◆ **DATA FOR THIS TASK**
--- START ---
Record io_latency_group_state := GroupState { serial : Z }.

#[export] Instance container_key_eq_dec : EqDecision iolatency_container_key.
Proof. solve_decision. Defined.
#[export] Instance container_key_countable : Countable iolatency_container_key.
Proof.
  refine (inj_countable'
    (fun k => (ck_blkcg k, ck_serial k, ck_major k, ck_minor k, ck_operation k, ck_kind k))
    (fun '(b, s, ma, mi, o, kd) => ContainerKey b s ma mi o kd) _).
  by intros [].
Defined.

(** ** What the hooks read *)

Record il_config := ILConfig {
  block_bio_queue_bio_arg : Z;
  block_bio_remap_bio_arg : Z;
  block_rq_remap_request_arg : Z;
  io_latency_bio_trace_completion : Z;
  io_latency_root_blkcg : Z;
}.

Record il_kernel := ILKernel {
  ik_stamp : stamp_kernel;
  ik_blk : blkio_kernel;
  bio_bi_size : Z -> Z;
  bio_bi_next : Z -> Z;
  bio_bi_opf : Z -> Z;
  bio_bi_flags : Z -> Z;
  bio_blkcg : Z -> Z;              (* bio->bi_blkg->blkcg *)
  blkcg_css_offset : Z;
  css_serial_nr : Z -> Z;
  opf_follows_device : bool;       (* bi_opf lies directly after the device pointer *)
  bi_partno_exists : bool;
  bio_bi_partno : Z -> Z;
  disk_part : Z -> Z -> Z;         (* disk->part_tbl->part[partno] *)
  part_devt : Z -> Z;
  bdev_bd_dev : Z -> Z;
  rq_disk_exists : bool;
  rq_rq_disk : Z -> Z;
  rq_q : Z -> Z;
  q_disk : Z -> Z;
  rq_cmd_flags : Z -> Z;
  rq_data_len : Z -> Z;
  rq_bio : Z -> Z;
  rq_biotail : Z -> Z;
  rq_start_time_ns : Z -> Z;
  rq_io_start_time_ns : Z -> Z;
  header_snapshot : bool;          (* cmd_flags .. biotail fit the one header read *)
  biotail_follows_bio : bool;
  stats_sectors_exists : bool;
  rq_stats_sectors : Z -> Z;
  aux_stats_sectors : Z -> Z;
}.

Section Model.
Context `{M : BpfMapOps}.

(** ** State *)

Record il_state := ILState {
  il_status : option io_control_status;
  io_latency_group_map : hmap Z io_latency_group_state;
  blkdisk_lat_map : hmap Z iolatency_host_counters;
  blkcg_lat_map : hmap iolatency_container_key iolatency_counters;
  io_latency_probe_result : hmap (list Z) iolatency_queue_probe_result;
}.

Definition set_il_status st s :=
  ILState s (io_latency_group_map st) (blkdisk_lat_map st) (blkcg_lat_map st)
    (io_latency_probe_result st).
Definition set_group_map st g :=
  ILState (il_status st) g (blkdisk_lat_map st) (blkcg_lat_map st) (io_latency_probe_result st).
Definition set_host_map st h :=
  ILState (il_status st) (io_latency_group_map st) h (blkcg_lat_map st)
    (io_latency_probe_result st).
Definition set_container_map st c :=
  ILState (il_status st) (io_latency_group_map st) (blkdisk_lat_map st) c
    (io_latency_probe_result st).
Definition set_probe_map st p :=
  ILState (il_status st) (io_latency_group_map st) (blkdisk_lat_map st) (blkcg_lat_map st) p.

(** ** Failure word *)

Definition io_latency_fail (reason error : Z) (st : il_state) : il_state :=
  if error =? - EBUSY then st else set_il_status st (status_fail reason error (il_status st)).

(** ** Counters *)

Definition fetch_add `{Countable K} (a : gmap K Z) (i : K) : gmap K Z :=
  <[i := default 0 (a !! i) +64 1]> a.

Definition increment_latency (c : iolatency_counters) (stage bucket : Z) : iolatency_counters :=
  if stage =? IO_LATENCY_STAGE_Q2D then
    Counters (fetch_add (buckets c) (IO_LATENCY_STAGE_Q2D, bucket)) (queued_size c) (issued_size c)
  else if stage =? IO_LATENCY_STAGE_D2C then
    Counters (fetch_add (buckets c) (IO_LATENCY_STAGE_D2C, bucket)) (queued_size c) (issued_size c)
  else if stage =? IO_LATENCY_STAGE_Q2G then
    Counters (fetch_add (buckets c) (IO_LATENCY_STAGE_Q2G, bucket)) (queued_size c) (issued_size c)
  else c.

Definition increment_io_size (c : iolatency_counters) (point bucket : Z) : iolatency_counters :=
  if point =? IO_SIZE_POINT_QUEUE then
    Counters (buckets c) (fetch_add (queued_size c) bucket) (issued_size c)
  else if point =? IO_SIZE_POINT_ISSUE then
    Counters (buckets c) (queued_size c) (fetch_add (issued_size c) bucket)
  else c.

(** [&counters->counters[operation]] of the host entry at [disk]. *)
Definition host_pointer : Type := Z * Z.

(** An update through a host pointer. *)
Definition host_apply (f : iolatency_counters -> iolatency_counters) (p : host_pointer)
    (st : il_state) : il_state :=
  match bpf_map_lookup_elem (blkdisk_lat_map st) (fst p) with
  | None => st
  | Some h =>
      set_host_map st (map_store (blkdisk_lat_map st) (fst p)
        (HostCounters (hc_major h) (hc_minor h)
           (arr_set (hc_counters h) (snd p)
              (f (arr_get zero_latency_counters (hc_counters h) (snd p))))
           (hc_scsi h)))
  end.

(** An update through the pointer to a container row. *)
Definition container_apply (f : iolatency_counters -> iolatency_counters)
    (key : iolatency_container_key) (st : il_state) : il_state :=
  match bpf_map_lookup_elem (blkcg_lat_map st) key with
  | None => st
  | Some c => set_container_map st (map_store (blkcg_lat_map st) key (f c))
  end.

Definition lookup_host_counters (disk : Z) (st : il_state) : option iolatency_host_counters :=
  bpf_map_lookup_elem (blkdisk_lat_map st) disk.

(** ** CSS identity *)

Definition io_latency_bio_css (cfg : il_config) (kr : il_kernel) (address : Z) : Z :=
  let blkcg := bio_blkcg kr address in
  if (blkcg =? 0) || (blkcg =? io_latency_root_blkcg cfg) then 0
  else blkcg +64 blkcg_css_offset kr.

Definition io_latency_css_serial (kr : il_kernel) (css : Z) (st : il_state) : Z * il_state :=
  let found st := match bpf_map_lookup_elem (io_latency_group_map st) css with
                  | Some group => serial group
                  | None => 0
                  end in
  match bpf_map_lookup_elem (io_latency_group_map st) css with
  | Some group => (serial group, st)
  | None =>
      let initial := GroupState (css_serial_nr kr css) in
      if serial initial =? 0 then (0, st)
      else
        let '(ret, m) := bpf_map_update_elem (io_latency_group_map st) css initial BPF_NOEXIST in
        let st := set_group_map st m in
        if ctrue ret && negb (ret =? - EEXIST)
        then (0, io_latency_fail IO_LATENCY_GROUP_INSERT_FAILED ret st)
        else (found st, st)
  end.

Definition io_latency_bio_identity (cfg : il_config) (kr : il_kernel) (bio : Z)
    (key : iolatency_container_key) (st : il_state) : iolatency_container_key * il_state :=
  let css := io_latency_bio_css cfg kr bio in
  if css =? 0 then (key, st)
  else
    let '(sn, st) := io_latency_css_serial kr css st in
    if ctrue sn
    then (ContainerKey css sn (ck_major key) (ck_minor key) (ck_operation key) (ck_kind key), st)
    else (key, st).

Definition io_latency_css_released (address : Z) (st : il_state) : il_state :=
  match bpf_map_lookup_elem (io_latency_group_map st) address with
  | None => st
  | Some group =>
      if serial group =? 0 then st
      else
        let key := ContainerKey address (serial group) 0 0 0 IO_LATENCY_CSS_RELEASED in
        let '(ret, m) := bpf_map_update_elem (blkcg_lat_map st) key zero_latency_counters
                           BPF_NOEXIST in
        let st := set_container_map st m in
        let st := if ctrue ret && negb (ret =? - EEXIST)
                  then io_latency_fail IO_LATENCY_GROUP_RELEASE_FAILED ret st else st in
        let '(ret, m) := bpf_map_delete_elem (io_latency_group_map st) address in
        let st := set_group_map st m in
        if ctrue ret && negb (ret =? - ENOENT)
        then io_latency_fail IO_LATENCY_GROUP_RELEASE_FAILED ret st else st
  end.

(** The key of the row when it can be accounted, as the pointer to it. *)
Definition lookup_container_counters (state : iolatency_container_key) (st : il_state)
    : option iolatency_container_key * il_state :=
  let key := ContainerKey (ck_blkcg state) (ck_serial state) (ck_major state) (ck_minor state)
               (ck_operation state) 0 in
  if (ck_blkcg state =? 0) || (ck_serial state =? 0) then (None, st)
  else
    match bpf_map_lookup_elem (blkcg_lat_map st) key with
    | Some _ => (Some key, st)
    | None =>
        let '(ret, m) := bpf_map_update_elem (blkcg_lat_map st) key zero_latency_counters
                           BPF_NOEXIST in
        let st := set_container_map st m in
        if ret =? - EBUSY then (None, st)
        else match bpf_map_lookup_elem (blkcg_lat_map st) key with
             | Some _ => (Some key, st)
             | None => (None, st)
             end
    end.

Definition account_io_latency (host : host_pointer) (stage start_ns end_ns : Z) (st : il_state)
    : Z * il_state :=
  let bucket := u64 (io_latency_bucket start_ns end_ns
                       (c_of_bool (negb (stage =? IO_LATENCY_STAGE_D2C)))) in
  if IO_LATENCY_BUCKETS <=? bucket then (-1, st)
  else (s32 bucket, host_apply (fun c => increment_latency c stage bucket) host st).

(** ** Queue and remap hooks *)

Definition io_latency_pointer_argument (args : Z -> Z) (index : Z) : Z :=
  if index =? 0 then args 0 else args 1.

Definition io_latency_request_disk (kr : il_kernel) (req : Z) : Z :=
  if rq_disk_exists kr then rq_rq_disk kr req else q_disk kr (rq_q kr req).

Definition queue_bio_latency (cfg : il_config) (kr : il_kernel) (bio disk operation : Z)
    (st : il_state) : il_state :=
  if negb (operation =? REQ_OP_READ) && negb (operation =? REQ_OP_WRITE) then st
  else
    match lookup_host_counters disk st with
    | None => st
    | Some counters =>
        let bytes := u32 (bio_bi_size kr bio) in
        if bytes =? 0 then st
        else
          let bucket := io_size_bucket bytes in
          let st := host_apply (fun c => increment_io_size c IO_SIZE_POINT_QUEUE bucket)
                      (disk, operation) st in
          let series := ContainerKey 0 0 (hc_major counters) (hc_minor counters)
                          (u32 operation) 0 in
          let '(series, st) := io_latency_bio_identity cfg kr bio series st in
          if ck_blkcg series =? 0 then st
          else
            let '(container, st) := lookup_container_counters series st in
            match container with
            | Some row =>
                container_apply (fun c => increment_io_size c IO_SIZE_POINT_QUEUE bucket) row st
            | None => st
            end
    end.

Definition queue_bio_on_disk cfg kr (bio disk : Z) (st : il_state) : il_state :=
  queue_bio_latency cfg kr bio disk (Z.land (u32 (bio_bi_opf kr bio)) REQ_OP_MASK) st.

Definition trace_bio_queue cfg kr (args : Z -> Z) (st : il_state) : il_state :=
  let bio := io_latency_pointer_argument args (block_bio_queue_bio_arg cfg) in
  if bio =? 0 then st
  else if opf_follows_device kr then
    let device := if bi_disk_exists (ik_blk kr) then bio_bi_disk (ik_blk kr) bio
                  else bio_bi_bdev (ik_blk kr) bio in
    let operation := u32 (bio_bi_opf kr bio) in
    let disk := if bi_disk_exists (ik_blk kr) then device
                else if ctrue device then bdev_bd_disk (ik_blk kr) device else 0 in
    if ctrue disk then queue_bio_latency cfg kr bio disk (Z.land operation REQ_OP_MASK) st else st
  else
    let disk := bio_disk (ik_blk kr) bio in
    if ctrue disk then queue_bio_on_disk cfg kr bio disk st else st.

Definition io_latency_remap_disk (kr : il_kernel) (bio from_dev : Z) : Z :=
  let from_dev := u32 from_dev in
  if bi_partno_exists kr then
    let disk := bio_bi_disk (ik_blk kr) bio in
    let partno := u8 (bio_bi_partno kr bio) in
    if ctrue partno && (ctrue from_dev && (from_dev =? u32 (part_devt kr (disk_part kr disk partno))))
    then 0 else disk
  else
    let bdev := bio_bi_bdev (ik_blk kr) bio in
    if ctrue from_dev && (from_dev =? u32 (bdev_bd_dev kr bdev)) then 0
    else bdev_bd_disk (ik_blk kr) bdev.

Definition trace_bio_remap cfg kr (args : Z -> Z) (st : il_state) : il_state :=
  let bio := io_latency_pointer_argument args (block_bio_remap_bio_arg cfg) in
  let from_dev := if ctrue (block_bio_remap_bio_arg cfg) then args 2 else args 1 in
  if ctrue bio &&
     ctrue (Z.land (bio_bi_flags kr bio) (1 <<32 io_latency_bio_trace_completion cfg)) then
    let disk := io_latency_remap_disk kr bio from_dev in
    if ctrue disk then queue_bio_on_disk cfg kr bio disk st else st
  else st.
--- END ---
◆ **DIRECTIONS**
Taking the listing above as the source, transcribe only the lines starting at the line with "else if point =? IO_SIZE_POINT_ISSUE then" and going through the line with "(** An update through a host pointer. *)", unaltered and with both ends included.

◆ **THE COMPLETED TASK**
  else if point =? IO_SIZE_POINT_ISSUE then
    Counters (buckets c) (queued_size c) (fetch_add (issued_size c) bucket)
  else c.

(** [&counters->counters[operation]] of the host entry at [disk]. *)
Definition host_pointer : Type := Z * Z.

(** An update through a host pointer. *)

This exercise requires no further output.